ABSTRACT

There is something theatrical about the psychoanalytic encounter. There is a special setting — the quiet room, the couch and the analyst who sits expectantly behind the patient, listening to the patient with particular attention. It would seem that the analyst is the audience, while the patient provides the play, though the situation is rather more complicated than this, for what counts is the relationship between the two sides. The analytic setting still owes something to its origins in hypnosis; it is a special place where forces unknown to the conscious subject are conjured up from the darkness of the unconscious. To put it another way, the analytic setting encourages the turning down of the house lights of conscious reason and the switching up of another set of lights usually kept in the background — the set belonging to the unconscious subject, who is the true author of our complicated internal drama.
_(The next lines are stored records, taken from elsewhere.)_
(** One call of a public method, with whatever it answers and whatever the paths are.  The
    values are those of the Rust types ([u64] sizes, times the time crate can hold), and the
    clock of SQLite is one it can hold. *)
Inductive db_step (db : Database) : Database → Prop :=
| step_upsert now e : valid_entry_at (P := any_path) e → db_step db (upsert_file now e db).2
| step_scan_started : db_step db (mark_scan_started db).2
| step_finalize now : db_step db (finalize_scan now db).2
| step_deleted_locally now p : unix_in_range now = true →
    db_step db (mark_file_deleted_locally now p db).2
| step_forget p : db_step db (forget_file p db).2
| step_skip now t : valid_transfer_at (P := any_path) t → db_step db (record_skipped_folder_limit now t db).2
| step_enqueue stamps plan :
    Forall (valid_plan_entry_at (P := any_path)) plan.(sp_entries) → (∀ i, unix_in_range (stamps i).2 = true) →
    db_step db (enqueue_sync_plan stamps plan db).2
| step_done now id : unix_in_range now = true → db_step db (mark_sync_operation_done now id db).2
| step_failed now id e : unix_in_range now = true →
    db_step db (mark_sync_operation_failed now id e db).2
| step_started now id : unix_in_range now = true →
    db_step db (mark_sync_operation_started now id db).2
| step_retry now remote : unix_in_range now = true →
    db_step db (retry_failed_sync_operations now remote db).2
| step_resolve now id res : unix_in_range now = true →
    db_step db (resolve_blocked_sync_operation now id res db).2.

(** Reached from a new database by [n] calls. *)
Inductive db_reachable : Z → Database → Prop :=
| reach_new : db_reachable 0 db_empty
| reach_step n db db' : db_reachable n db → db_step db db' → db_reachable (n + 1) db'.

(** *** Preservation, table by table *)

Section preserved.
Context {P : string → Prop}.

Implicit Types (db : Database) (n : Z).

Lemma op_row_ok_mono n m r : n ≤ m → op_row_ok_at (P := P) n r → op_row_ok_at (P := P) m r.
Proof. intros ? []; constructor; (done || lia). Qed.

Lemma db_wf_mono n m db : n ≤ m → db_wf_at (P := P) n db → db_wf_at (P := P) m db.
Proof.
  intros ? []; constructor; try done. eapply Forall_impl; [done|]. intros; by eapply op_row_ok_mono.
Qed.

Lemma wf_with_files n db f :
  (map_Forall (file_row_ok_at (P := P)) db.(db_files) → map_Forall (file_row_ok_at (P := P)) (f db.(db_files))) →
  db_wf_at (P := P) n db → db_wf_at (P := P) n (with_files f db).
Proof. intros Hf []; constructor; simpl; auto. Qed.

Lemma wf_with_skipped n db f :
  (map_Forall (skipped_row_ok_at (P := P)) db.(db_skipped) → map_Forall (skipped_row_ok_at (P := P)) (f db.(db_skipped))) →
  db_wf_at (P := P) n db → db_wf_at (P := P) n (with_skipped f db).
Proof. intros Hf []; constructor; simpl; auto. Qed.

Lemma i64_size {E} (e : E) z v :
  0 ≤ z → ok_or e (i64_try_from_u64 z) = Ok v → v = z ∧ is_size v.
Proof. intros ? [-> ?]%ok_or_Ok%i64_try_from_u64_Some. done. Qed.

Lemma optional_i64_size o v :
  (∀ z, o = Some z → 0 ≤ z) → optional_i64 o = Ok v → size_column v.
Proof.
  intros Ho [[-> ->]|(x & y & -> & Hy & ->)]%traverse_option_Ok; [by intros ?|].
  apply i64_size in Hy as [? ?]; [|auto]. by intros ? [= <-].
Qed.

Lemma entry_row_Ok now e row : 0 ≤ e.(fe_size_bytes) → 0 ≤ e.(fe_version).(fv_generation) →
  entry_row now e = Ok row →
  ∃ bh, to_json e.(fe_block_hashes) = Ok bh ∧ is_size e.(fe_size_bytes)
  ∧ is_size e.(fe_version).(fv_generation)
  ∧ row = {| w_kind := kind_column e.(fe_kind);
             w_size_bytes := e.(fe_size_bytes);
             w_modified_at_unix := unix_timestamp e.(fe_modified_at);
             w_content_hash := content_hash_as_hex <$> e.(fe_content_hash);
             w_block_hashes_json := of_bytes bh;
             w_generation := e.(fe_version).(fv_generation);
             w_device_id := device_id_to_string e.(fe_version).(fv_device_id);
             w_scan_missing := false; w_sync_state := "local_available";
             w_updated_at_unix := now |}.
Proof.
  intros Hs Hg. unfold entry_row.
  intros (bh & Hbh%map_err_Ok & (size & [-> ?]%i64_size & (gen & [-> ?]%i64_size & [= <-])%result_bind_Ok)
    %result_bind_Ok)%result_bind_Ok; [|done..]. by exists bh.
Qed.
(** The path of the entry is the result of a parse. *)
Definition w_unstable : FileEntry :=
  {| fe_path := {| rel_str := " .syncer/x" |}; fe_kind := KFile; fe_size_bytes := 1;
     fe_modified_at := 0; fe_content_hash := None; fe_block_hashes := [];
     fe_version := {| fv_generation := 1; fv_device_id := 1%N |} |}.

Definition w_unstable_row : FileRow :=
  {| w_kind := "file"; w_size_bytes := 1; w_modified_at_unix := 0; w_content_hash := None;
     w_block_hashes_json := "[]"; w_generation := 1; w_device_id := "1";
     w_scan_missing := false; w_sync_state := "local_available"; w_updated_at_unix := 100 |}.

Lemma w_unstable_written : entry_row 100 w_unstable = Ok w_unstable_row.
Proof. vm_compute. reflexivity. Qed.

Lemma unstable_path_breaks_folder_witness :
  relative_path_parse "./ .syncer/x" = Ok w_unstable.(fe_path)
  ∧ is_ok (list_files (upsert_file 100 w_unstable db_empty).2).1 = false.
Proof.
  split; [vm_compute; reflexivity|].
  assert (is_ok (relative_path_parse (rel_str w_unstable.(fe_path))) = false) as Hbad
    by (vm_compute; reflexivity).
  exact (proj1 (proj2 (unstable_path_breaks_folder db_empty 100 w_unstable w_unstable_row
                         1%N 1%N 0 w_unstable_written Hbad))).
Defined.

Definition w_transfer : PendingTransfer := transfer_at 1 "big.bin" 50 0.

Lemma skipped_never_cleared_witness :
  is_Some ((forget_file w_transfer.(pt_path)
              (record_skipped_folder_limit 100 w_transfer db_empty).2).2.(db_skipped) !! "big.bin").
Proof.
  apply (skipped_never_cleared (record_skipped_folder_limit 100 w_transfer db_empty).2).
  - apply step_forget.
  - eexists. vm_compute. reflexivity.
Defined.

End Witness.
(* ===== verification/Migrations.v ===== *)
(** * [crates/syncer-core/src/state_db.rs]: [migrate] and [ensure_column]

    The schema is the columns of each table, in order; the rows are in
    StateDb.v.  SQLite compares column names without case, the program with. *)

From S2P Require Import Prelude RustStd External Error.
From stdpp Require Import options pretty.

Definition SCHEMA_VERSION : Z := 5.

(** A column: its name and its declaration, without the [CHECK] clauses. *)
Abbreviation Column := (string * string)%type.

Record Schema := {
  sc_tables : gmap string (list Column);
  sc_metadata : gmap string string;
  sc_pragmas : gmap string string;
}.

Definition with_tables (f : gmap string (list Column) → gmap string (list Column)) (s : Schema)
    : Schema :=
  {| sc_tables := f s.(sc_tables); sc_metadata := s.(sc_metadata); sc_pragmas := s.(sc_pragmas) |}.

Abbreviation DDL := (M Schema CoreError).

(** ** Statements of SQLite *)

Definition lower (a : ascii) : ascii :=
  if RustStd.between 65 90 (byte_val a) then Ascii.ascii_of_N (byte_val a + 32)%N else a.
(** Column names are equal for SQLite when they agree up to the case of ASCII letters. *)
Definition fold_name (s : string) : string := of_bytes (lower <$> bytes s).

Definition table_exists (s : Schema) (table : string) : bool := bool_decide (is_Some (s.(sc_tables) !! table)).

(** [CREATE TABLE IF NOT EXISTS]. *)
Definition create_table_if_not_exists (table : string) (columns : list Column) : DDL unit :=
  s ← get_st;
  if table_exists s table then mret tt else modify (with_tables <[table := columns]>).

(** [PRAGMA table_info]: no rows for a table that does not exist. *)
Definition table_info (table : string) : DDL (list Column) :=
  s ← get_st; mret (default [] (s.(sc_tables) !! table)).

(** [ALTER TABLE ... ADD COLUMN]: refused for an unknown table and a duplicate name. *)
Definition add_column `{!SqlxLib} (table : string) (column : Column) : DDL unit :=
  s ← get_st;
  match s.(sc_tables) !! table with
  | None => throw (core_error_from_sqlx sqlx_no_table_message)
  | Some columns =>
      if bool_decide (fold_name column.1 ∈ fold_name <$> columns.*1)
      then throw (core_error_from_sqlx sqlx_duplicate_column_message)
      else modify (with_tables <[table := columns ++ [column]]>)
  end.

Definition pragma (name value : string) : DDL unit := modify (λ s,
  {| sc_tables := s.(sc_tables); sc_metadata := s.(sc_metadata);
     sc_pragmas := <[name := value]> s.(sc_pragmas) |}).

(** ** [ensure_column] and the tables *)

Definition ensure_column `{!SqlxLib} (table column definition : string) : DDL unit :=
  rows ← table_info table;
  let exists_ := existsb (λ row : Column, bool_decide (row.1 = column)) rows in
  if negb exists_ then add_column table (column, definition) else mret tt.

Definition create_metadata_table : DDL unit :=
  create_table_if_not_exists "metadata"
    [("key", "TEXT PRIMARY KEY NOT NULL"); ("value", "TEXT NOT NULL")].

Definition files_columns : list Column :=
  [("path", "TEXT PRIMARY KEY NOT NULL"); ("kind", "TEXT NOT NULL");
   ("size_bytes", "INTEGER NOT NULL"); ("modified_at_unix", "INTEGER NOT NULL");
   ("content_hash", "TEXT"); ("block_hashes_json", "TEXT NOT NULL");
   ("generation", "INTEGER NOT NULL"); ("device_id", "TEXT NOT NULL");
   ("scan_missing", "INTEGER NOT NULL DEFAULT 0");
   ("sync_state", "TEXT NOT NULL DEFAULT 'local_available'");
   ("updated_at_unix", "INTEGER NOT NULL DEFAULT (unixepoch())")].
Definition create_files_table : DDL unit := create_table_if_not_exists "files" files_columns.

Definition skipped_columns : list Column :=
  [("path", "TEXT PRIMARY KEY NOT NULL"); ("reason", "TEXT NOT NULL");
   ("size_bytes", "INTEGER NOT NULL"); ("queued_at_unix", "INTEGER NOT NULL");
   ("updated_at_unix", "INTEGER NOT NULL DEFAULT (unixepoch())")].
Definition create_skipped_files_table : DDL unit :=
  create_table_if_not_exists "skipped_files" skipped_columns.

Definition operations_columns : list Column :=
  [("id", "TEXT PRIMARY KEY NOT NULL"); ("path", "TEXT NOT NULL"); ("kind", "TEXT NOT NULL");
   ("status", "TEXT NOT NULL"); ("reason", "TEXT NOT NULL"); ("local_size_bytes", "INTEGER");
   ("remote_size_bytes", "INTEGER"); ("local_content_hash", "TEXT");
   ("remote_content_hash", "TEXT"); ("remote_device_id", "TEXT NOT NULL");
   ("last_error", "TEXT"); ("retry_count", "INTEGER NOT NULL DEFAULT 0");
   ("started_at_unix", "INTEGER"); ("finished_at_unix", "INTEGER");
   ("created_at_unix", "INTEGER NOT NULL DEFAULT (unixepoch())");
   ("updated_at_unix", "INTEGER NOT NULL DEFAULT (unixepoch())")].
Definition create_sync_operations_table : DDL unit :=
  create_table_if_not_exists "sync_operations" operations_columns.

(** The [ensure_column] calls of [migrate], in order. *)
Definition ensured : list (string * Column) :=
  [("files", ("sync_state", "TEXT NOT NULL DEFAULT 'local_available'"));
   ("sync_operations", ("local_content_hash", "TEXT"));
   ("sync_operations", ("remote_content_hash", "TEXT"));
   ("sync_operations", ("last_error", "TEXT"));
   ("sync_operations", ("retry_count", "INTEGER NOT NULL DEFAULT 0"));
   ("sync_operations", ("started_at_unix", "INTEGER"));
   ("sync_operations", ("finished_at_unix", "INTEGER"))].

Definition set_schema_version : DDL unit := modify (λ s,
  {| sc_tables := s.(sc_tables);
     sc_metadata := <["schema_version" := pretty (SCHEMA_VERSION : Z)]> s.(sc_metadata);
     sc_pragmas := s.(sc_pragmas) |}).

Definition migrate `{!SqlxLib} : DDL unit :=
  _ ← pragma "journal_mode" "WAL";
  _ ← pragma "synchronous" "NORMAL";
  _ ← create_metadata_table;
  _ ← create_files_table;
  _ ← create_skipped_files_table;
  _ ← create_sync_operations_table;
  _ ← forM_ (λ tc : string * Column, ensure_column tc.1 tc.2.1 tc.2.2) ensured;
  set_schema_version.

(** ** Specification *)

(** Every table has its names in lower case, as every version of the program makes them. *)
Definition lower_case (s : Schema) : Prop :=
  map_Forall (λ _ columns, Forall (λ c : Column, fold_name c.1 = c.1) columns) s.(sc_tables).

(** The columns the queries of state_db.rs name (its INSERT, UPDATE, SELECT and DELETE
    statements), table by table. *)
Definition named_columns : list (string * list string) :=
  [("metadata", ["key"; "value"]);
   ("files", ["path"; "kind"; "size_bytes"; "modified_at_unix"; "content_hash"; "block_hashes_json";
              "generation"; "device_id"; "scan_missing"; "sync_state"; "updated_at_unix"]);
   ("skipped_files", ["path"; "reason"; "size_bytes"; "queued_at_unix"; "updated_at_unix"]);
   ("sync_operations", ["id"; "path"; "kind"; "status"; "reason"; "local_size_bytes"; "remote_size_bytes";
              "local_content_hash"; "remote_content_hash"; "remote_device_id"; "last_error"; "retry_count";
              "started_at_unix"; "finished_at_unix"; "created_at_unix"; "updated_at_unix"])].

(** Those that came after the first version: a database an older version made can lack any
    of them. *)
Definition later_columns : list (string * string) :=
  [("files", "sync_state");
   ("sync_operations", "local_content_hash"); ("sync_operations", "remote_content_hash");
   ("sync_operations", "last_error"); ("sync_operations", "retry_count");
   ("sync_operations", "started_at_unix"); ("sync_operations", "finished_at_unix")].

(** A schema an older version left: a table of the program that exists has every
    column the queries name but, possibly, the later ones. *)
Definition older_schema (s : Schema) : Prop :=
  ∀ table names existing, (table, names) ∈ named_columns →
    s.(sc_tables) !! table = Some existing →
    ∀ name, name ∈ names → name ∈ existing.*1 ∨ (table, name) ∈ later_columns.

(** Every column a query names is there. *)
Definition usable (s : Schema) : Prop :=
  ∀ table names, (table, names) ∈ named_columns →
    ∃ existing, s.(sc_tables) !! table = Some existing ∧ names ⊆ existing.*1.

(** Tables only gain columns, at the end. *)
Definition extends (s s' : Schema) : Prop :=
  ∀ table columns, s.(sc_tables) !! table = Some columns →
    ∃ added, s'.(sc_tables) !! table = Some (columns ++ added).

Definition has_column (s : Schema) (table name : string) : Prop :=
  ∃ columns, s.(sc_tables) !! table = Some columns ∧ name ∈ columns.*1.

(** ** Lemmas *)

Lemma extends_refl s : extends s s.
Proof. intros t cols Ht. exists []. by rewrite app_nil_r. Qed.

Lemma extends_trans s1 s2 s3 : extends s1 s2 → extends s2 s3 → extends s1 s3.
Proof.
  intros H12 H23 t cols Ht. destruct (H12 t cols Ht) as [a Ha].
  destruct (H23 t _ Ha) as [b Hb]. exists (a ++ b). by rewrite app_assoc.
Qed.

Lemma extends_has_column s s' t n : extends s s' → has_column s t n → has_column s' t n.
Proof.
  intros He (cols & Ht & Hn). destruct (He t cols Ht) as [a Ha]. eexists; split; [done|].
  rewrite fmap_app. apply elem_of_app. by left.
Qed.

Lemma fold_names_id (columns : list Column) :
  Forall (λ c : Column, fold_name c.1 = c.1) columns → fold_name <$> columns.*1 = columns.*1.
Proof. induction 1 as [|c l Hc _ IH]; [done|]. rewrite !fmap_cons. by rewrite Hc, IH. Qed.

Section facts.
Context `{SL : !SqlxLib}.

Lemma existsb_name columns (name : string) :
  existsb (λ row : Column, bool_decide (row.1 = name)) columns = true ↔ name ∈ columns.*1.
Proof.
  rewrite existsb_exists, list_elem_of_fmap. split.
  - intros (c & Hc%list_elem_of_In & Hn%bool_decide_eq_true). by exists c.
  - intros (c & -> & Hc). exists c. split; [by apply list_elem_of_In|by apply bool_decide_eq_true].
Qed.

(** The state after one [ensure_column] that succeeds. *)
Definition ensured_schema (table : string) (columns : list Column) (c : Column) (s : Schema) : Schema :=
  if bool_decide (c.1 ∈ columns.*1) then s else with_tables <[table := columns ++ [c]]> s.

Lemma ensure_column_eq s table columns c :
  lower_case s → fold_name c.1 = c.1 → s.(sc_tables) !! table = Some columns →
  ensure_column table c.1 c.2 s = (Ok tt, ensured_schema table columns c s).
Proof.
  intros Hl Hc Ht. unfold ensure_column, table_info, get_st, mbind, M_bind, mret, M_ret.
  cbn beta iota. rewrite Ht. simpl. unfold ensured_schema.
  destruct (existsb _ columns) eqn:E; simpl.
  - apply existsb_name in E. by rewrite bool_decide_eq_true_2.
  - assert (c.1 ∉ columns.*1) as Hn by (rewrite <-existsb_name; congruence).
    rewrite (bool_decide_eq_false_2 _ Hn). unfold add_column, get_st, mbind, M_bind. cbn beta iota. rewrite Ht.
    rewrite fold_names_id by (by apply (Hl table)). simpl. rewrite Hc.
    rewrite (bool_decide_eq_false_2 _ Hn). by destruct c.
Qed.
The conscious subject is, as Freud pointed out in The Interpretation of Dreams , the censor, the one who wants to distort, cut out, make more acceptable to the powers that be. Although this character wants to make our internal drama intelligible and would seem to have our best interests at heart, they usually completely misunderstand what the true author is trying to say. The conscious subject is a past master at confusion, at putting in unnecessary additions and stage directions, and a malign stage manager who keeps forgetting the props, or who substitutes the correct props with inappropriate ones, often at the last minute when it is too late to make corrections. Yet the internal drama will have its say, it has to be expressed, the show must go on even if only through indirect means such as through the expression of symptoms, which then have to be deciphered by our modern-day augurers and soothsayers, the psychoanalysts.